Donnant un rôle jusqu’alors inédit aux sonorités électroniques – synthétiseurs, boites à rythmes, samples de collectages de musiques traditionnelles, thérémine, instruments à vent et guitares chargés d’effets – cette formation ne lésine pas sur les moyens avec, au-delà du chant puissant de Centre-Bretagne, un panel d'instruments acoustiques allant des cordes du oud et bouzouqs, aux ritournelles de la vielle à roue en passant par les souffles des flûtes, de la clarinette, de la trompette et autre tuba. Prenant pour thème la vie de gens dépravés, aux mœurs légères, entre gwerz crépusculaire et dark ambient, musique contemporaine et répertoire moyen-oriental, paysages sonores ancestraux et futuristes,  la nouvelle formation d'Erik Marchand aura su, comme à l’accoutumée depuis la première Kreiz Breizh Akademi en 2003, réussir le pari de l'éclectisme et restituer avec force une atmosphère délétère et onirique.

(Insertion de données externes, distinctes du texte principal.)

(* ===== verification/Settings.v ===== *)
(** The settings of the overlay over HTTP: [include/common_fps/settings.hpp] and
    [src/core/settings.cpp].  The form parser, the store that keeps the file and the memory
    in step, and the answer to one bounded request. *)
From S2P Require Import Prelude Effects Float Types Text Config FileIo.

Definition kMaxSettingsBytes : nat := 4096.
Definition kSettingsHost : text := str "127.0.0.1:39029".

Definition crlf : text := [chr 13; chr 10].

(** ** Searching in text: [find], [rfind], [substr] *)

Fixpoint starts_with (p s : text) : bool :=
  match p, s with
  | [], _ => true
  | c :: p', d :: s' => ceq c d && starts_with p' s'
  | _ :: _, [] => false
  end.

Fixpoint find_at (needle s : text) : option nat :=
  if starts_with needle s then Some 0%nat
  else match s with [] => None | _ :: s' => S <$> find_at needle s' end.

(** [s.find(needle, pos)] *)
Definition find (needle s : text) (pos : nat) : option nat :=
  if (length s <? pos)%nat then None else (fun i => (pos + i)%nat) <$> find_at needle (drop pos s).

Fixpoint rfind_char (c : ascii) (s : text) : option nat :=
  match s with
  | [] => None
  | d :: s' => match rfind_char c s' with
               | Some i => Some (S i)
               | None => if ceq d c then Some 0%nat else None
               end
  end.

Definition substr (pos n : nat) (s : text) : text := take n (drop pos s).

(** ** The form *)

(** [result.push_back(c)] of a printable character. *)
Definition push_char (z : Z) (rest : option text) : option text :=
  if (z <? 32) || (126 <? z) then None
  else match rest with Some r => Some (chr z :: r) | None => None end.

(** The source's [hex] is [Text.hexval]. *)
Fixpoint unescape (s : text) : option text :=
  match s with
  | [] => Some []
  | c :: s' =>
      if code c =? 37 then
        match s' with
        | a :: b :: rest =>
            if (hexval a <? 0) || (hexval b <? 0) then None
            else push_char (hexval a * 16 + hexval b) (unescape rest)
        | _ => None
        end
      else push_char (if code c =? 43 then 32 else code c) (unescape s')
  end.

(** The digits' value; [None] at a character that is no digit. *)
Fixpoint digits_int (s : text) (n : Z) : option Z :=
  match s with
  | [] => Some n
  | c :: s' => if isdigit c then digits_int s' (n * 10 + code c - 48) else None
  end.

Definition integer (s : text) (min max : Z) : option Z :=
  if bool_decide (s = []) || (3 <? length s)%nat then None
  else match digits_int s 0 with
       | Some n => if (n <? min) || (max <? n) then None else Some n
       | None => None
       end.

(** The loop over the fields; [fuel] bounds the number of [&]. *)
Fixpoint parse_fields (fuel : nat) (body : text) (fields : gmap text text)
    : option (gmap text text) :=
  match fuel with
  | O => None
  | S f =>
      let '(part, more) := match break_at (chr 38) body with
                           | Some (p, r) => (p, Some r)
                           | None => (body, None)
                           end in
      match break_at (chr 61) part with
      | None => None
      | Some (k, v) =>
          match unescape k, unescape v with
          | Some key, Some value =>
              match fields !! key with
              | Some _ => None
              | None =>
                  let fields' := <[key := value]> fields in
                  match more with
                  | None => Some fields'
                  | Some [] => None
                  | Some rest => parse_fields f rest fields'
                  end
              end
          | _, _ => None
          end
      end
  end.

Definition form_keys : list text :=
  [str "corner"; str "font_size"; str "margin_x"; str "margin_y"; str "show_label";
   str "label_color"; str "value_color"].

Definition form_corner (s : text) : option Corner :=
  if teq s (str "top_left") then Some TopLeft
  else if teq s (str "top_right") then Some TopRight
  else if teq s (str "bottom_left") then Some BottomLeft
  else if teq s (str "bottom_right") then Some BottomRight
  else None.

Definition form_color (color : text) : option Z :=
  match color with
  | c :: digits =>
      if (length color =? 7)%nat && (code c =? 35) && forallb (fun d => negb (hexval d <? 0)) digits
      then Some (hex_to_Z digits) else None
  | [] => None
  end.

Definition form_field (fields : gmap text text) (key : string) : text :=
  default [] (fields !! str key).

Definition config_of_fields (fields : gmap text text) : option OverlayConfig :=
  if negb (size fields =? 7)%nat then None
  else if negb (forallb (fun k => bool_decide (is_Some (fields !! k))) form_keys) then None
  else
    match form_corner (form_field fields "corner") with
    | None => None
    | Some c =>
        match integer (form_field fields "font_size") kMinFontSize kMaxFontSize,
              integer (form_field fields "margin_x") 0 240,
              integer (form_field fields "margin_y") 0 240,
              integer (form_field fields "show_label") 0 1 with
        | Some fs, Some mx, Some my, Some lbl =>
            match form_color (form_field fields "label_color"),
                  form_color (form_field fields "value_color") with
            | Some lc, Some vc =>
                Some {| corner := c; font_size := fs; margin_x := f32_of_Z mx;
                        margin_y := f32_of_Z my; show_label := negb (lbl =? 0);
                        label_color := lc; value_color := vc |}
            | _, _ => None
            end
        | _, _, _, _ => None
        end
    end.

Definition parse_settings_form (body : text) : option OverlayConfig :=
  if bool_decide (body = []) || (512 <? length body)%nat then None
  else match parse_fields (length body) body ∅ with
       | Some fields => config_of_fields fields
       | None => None
       end.

(** ** The store *)

Record SettingsStore := { path_ : text; config_ : OverlayConfig }.

Section Store.
Local Open Scope prog_scope.

(** The constructor: at most 4096 bytes of a readable file are parsed. *)
Definition open_store (path : text) : fprog SettingsStore :=
  let* f := fioc (ReadFile path (kMaxSettingsBytes + 1)) in
  match f with
  | None => Ret {| path_ := path; config_ := default_config |}
  | Some (data, error) =>
      let ok := negb error && (length data <=? kMaxSettingsBytes)%nat in
      Ret {| path_ := path;
             config_ := if ok then parse_config_text data else default_config |}
  end.

(** [SettingsStore::get] and [save] hold the mutex from their first to their last access. *)
Definition get (store : SettingsStore) : OverlayConfig := config_ store.

Definition save (fuel : nat) (store : SettingsStore) (config : OverlayConfig)
    : fprog (option (bool * SettingsStore)) :=
  let next := sanitize_config config in
  let* ok := atomic_write fuel (path_ store) (serialize_config next) in
  match ok with
  | None => Ret None
  | Some true => Ret (Some (true, {| path_ := path_ store; config_ := next |}))
  | Some false => Ret (Some (false, store))
  end.
End Store.

(** ** HTTP *)

Definition plain_type : text := str "text/plain; charset=utf-8".
Definition html_type : text := str "text/html; charset=utf-8".

Definition response (status : Z) (reason body type : text) : text :=
  str "HTTP/1.1 " ++ dec status ++ str " " ++ reason ++
  crlf ++ str "Content-Type: " ++ type ++ crlf ++ str "Content-Length: " ++
  dec (Z.of_nat (length body)) ++
  crlf ++ str "Connection: close" ++ crlf ++ str "Cache-Control: no-store" ++
  crlf ++ str "X-Content-Type-Options: nosniff" ++ crlf ++ str "X-Frame-Options: DENY" ++
  crlf ++ str "Content-Security-Policy: default-src 'self'; script-src 'self' 'unsafe-inline'; " ++
  str "style-src 'self' 'unsafe-inline'; connect-src 'self'; img-src 'self' data:; frame-ancestors 'none'" ++
  crlf ++ crlf ++ body.

Definition bad : text := response 400 (str "Bad Request") (str "Invalid request" ++ [nl]) plain_type.
Definition forbidden (why : string) : text :=
  response 403 (str "Forbidden") (str why ++ [nl]) plain_type.

Definition is_space (c : ascii) : bool := code c =? 32.
(** Blanks are removed from both ends of a header value. *)
Definition strip_blanks (s : text) : text := rev (drop_while is_space (rev (drop_while is_space s))).

(** The header lines from [pos] up to [split]; [pos + 2] wraps to 1 when no line end is
    found.  [None]: the request is bad. *)
Fixpoint parse_headers (fuel : nat) (request : text) (pos split : nat)
    (headers : gmap text text) : option (gmap text text) :=
  if (split <=? pos)%nat then Some headers
  else match fuel with
       | O => None
       | S f =>
           let '(h, pos') := match find crlf request pos with
                             | Some e => (substr pos (e - pos) request, (e + 2)%nat)
                             | None => (drop pos request, 1%nat)
                             end in
           match break_at (chr 58) h with
           | None => None
           | Some (k, v) =>
               let key := map tolower k in
               match headers !! key with
               | Some _ => None
               | None => parse_headers f request pos' split (<[key := strip_blanks v]> headers)
               end
           end
       end.

Record Head := { hd_method : text; hd_path : text; hd_headers : gmap text text; hd_body : text }.

(** Everything up to the header map; [None] where the code answers [bad()]. *)
Definition parse_head (request : text) : option Head :=
  if (kMaxSettingsBytes <? length request)%nat then None
  else match find (crlf ++ crlf) request 0, find crlf request 0 with
  | Some split, Some line_end =>
      let line := substr 0 line_end request in
      match find (str " ") line 0, rfind_char (chr 32) line with
      | Some space, Some last =>
          let version := drop (last + 1) line in
          if (space =? last)%nat ||
             negb (teq version (str "HTTP/1.1")) && negb (teq version (str "HTTP/1.0"))
          then None
          else match parse_headers (length request) request (line_end + 2) split ∅ with
               | Some headers =>
                   Some {| hd_method := substr 0 space line;
                           hd_path := substr (space + 1) (last - space - 1) line;
                           hd_headers := headers; hd_body := drop (split + 4) request |}
               | None => None
               end
      | _, _ => None
      end
  | _, _ => None
  end.

Definition header (h : Head) (key : string) : text := default [] (hd_headers h !! str key).
Definition has_header (h : Head) (key : string) : bool := bool_decide (is_Some (hd_headers h !! str key)).

(** The declared length: 0 without a header; [None] when it is not a number up to 512. *)
Definition declared_length (h : Head) : option Z :=
  if has_header h "content-length" then integer (header h "content-length") 0 512 else Some 0.

Section Http.
Local Open Scope prog_scope.

Definition post_config (fuel : nat) (h : Head) (store : SettingsStore)
    : fprog (option (text * SettingsStore)) :=
  if negb (teq (header h "x-commonfps") (str "1")) ||
     negb (teq (header h "content-type") (str "application/x-www-form-urlencoded")) ||
     (has_header h "origin" && negb (teq (header h "origin") (str "http://" ++ kSettingsHost)))
  then Ret (Some (forbidden "Invalid origin", store))
  else match parse_settings_form (hd_body h) with
       | None => Ret (Some (response 422 (str "Unprocessable Entity")
                              (str "Invalid settings" ++ [nl]) plain_type, store))
       | Some config =>
           let* saved := save fuel store config in
           match saved with
           | None => Ret None
           | Some (false, store') =>
               Ret (Some (response 500 (str "Internal Server Error")
                            (str "Cannot save settings" ++ [nl]) plain_type, store'))
           | Some (true, store') =>
               Ret (Some (response 200 (str "OK") (serialize_config (get store')) plain_type, store'))
           end
       end.

Definition route (fuel : nat) (h : Head) (store : SettingsStore) (page : text)
    : fprog (option (text * SettingsStore)) :=
  let to m p := teq (hd_method h) (str m) && teq (hd_path h) (str p) in
  if negb (teq (header h "host") kSettingsHost) then Ret (Some (forbidden "Invalid host", store))
  else if has_header h "transfer-encoding" then Ret (Some (bad, store))
  else match declared_length h with
  | None => Ret (Some (bad, store))
  | Some len =>
      if negb (len =? Z.of_nat (length (hd_body h))) then Ret (Some (bad, store))
      else if to "GET" "/" then Ret (Some (response 200 (str "OK") page html_type, store))
      else if to "GET" "/api/config" then
        Ret (Some (response 200 (str "OK") (serialize_config (get store)) plain_type, store))
      else if to "POST" "/api/config" then post_config fuel h store
      else Ret (Some (response 404 (str "Not Found") (str "Not found" ++ [nl]) plain_type, store))
  end.

Definition settings_http_response (fuel : nat) (request : text) (store : SettingsStore)
    (page : text) : fprog (option (text * SettingsStore)) :=
  match parse_head request with
  | None => Ret (Some (bad, store))
  | Some h => route fuel h store page
  end.
End Http.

La grande salle du Quartz accueillera successivement la virtuosité instrumentale et singulière au luth tambura des Hongrois de Söndörgö avant que l'on ne se dirige vers la plus longue soirée du Vauban, composée de cinq groupes dont deux duos. Le premier d'entre eux, Duo du Bas, inaugure avec douceur les festivités en mettant à l'honneur les voix et chants de femmes de Bretagne et du monde, avant de laisser la place au groupe effervescent ‘NDiaz, affichant lui aussi un double ancrage breton et planétaire dont la trompette de Youn Kamm fait monter subrepticement la pression.

En guise d'intermèdes méditatifs, avec Pagaï, le duo Baltazar Montanaro-Nagy / Simon Drouhin délivre des ambiances, radoucit l'atmosphère avec des volutes aériennes, des étincelles délicates d'ingéniosité improvisée au violon. Dans la droite lignée de ce jeu de strates musicales, le set métis très rythmé de Labelle, accompagné à la valiha malgache et aux percussions électroniques, parvient à créer des ambiances électro hypnotiques aux touches mélodiques empreintes de sensualité et de mysticisme. Se donnant pour but de faire entrer le public dans une transe dont on ne peut identifier la cause – à l'image de leur second album Univers-île – Jérémy Labelle et ses complices s'inspirent du maloya réunionnais pour mieux reconfigurer et repousser les frontières tant géographiques que musicales.

Enfin, après une attente cristallisant les espoirs des derniers aficionados de leur « rockduro » afro-lusophone, le groupe portuan Throes + The Shine déchaînera les foules avec son flow ininterrompu et son énergie sans fard sur fond de guitare électrique saturée. Avec une rage invincible de bêtes de scène – le chanteur allant même jusqu’à se pendre au plafond après un saut défiant les lois de la gravité – le groupe a clôturé la soirée dans une liesse explosive aux couleurs des nouvelles musiques hybrides. 

Du pincement des cordes aux souffles des instruments à vent, des textures régionales aux nappes électroniques, cette édition du NoBorder aura vogué sur les ondes de l’émulation, optant pour le parti-pris de la rencontre des mondes et nous immergeant temporairement dans un autre univers. Se faisant l’écho tant de pratiques musicales locales que de nouvelles musiques globales, ce festival dessine résolument un nouvel espace sonore et résonne comme une ode à la découverte, à la tolérance et à l’engagement face à une réalité des plus oppressantes.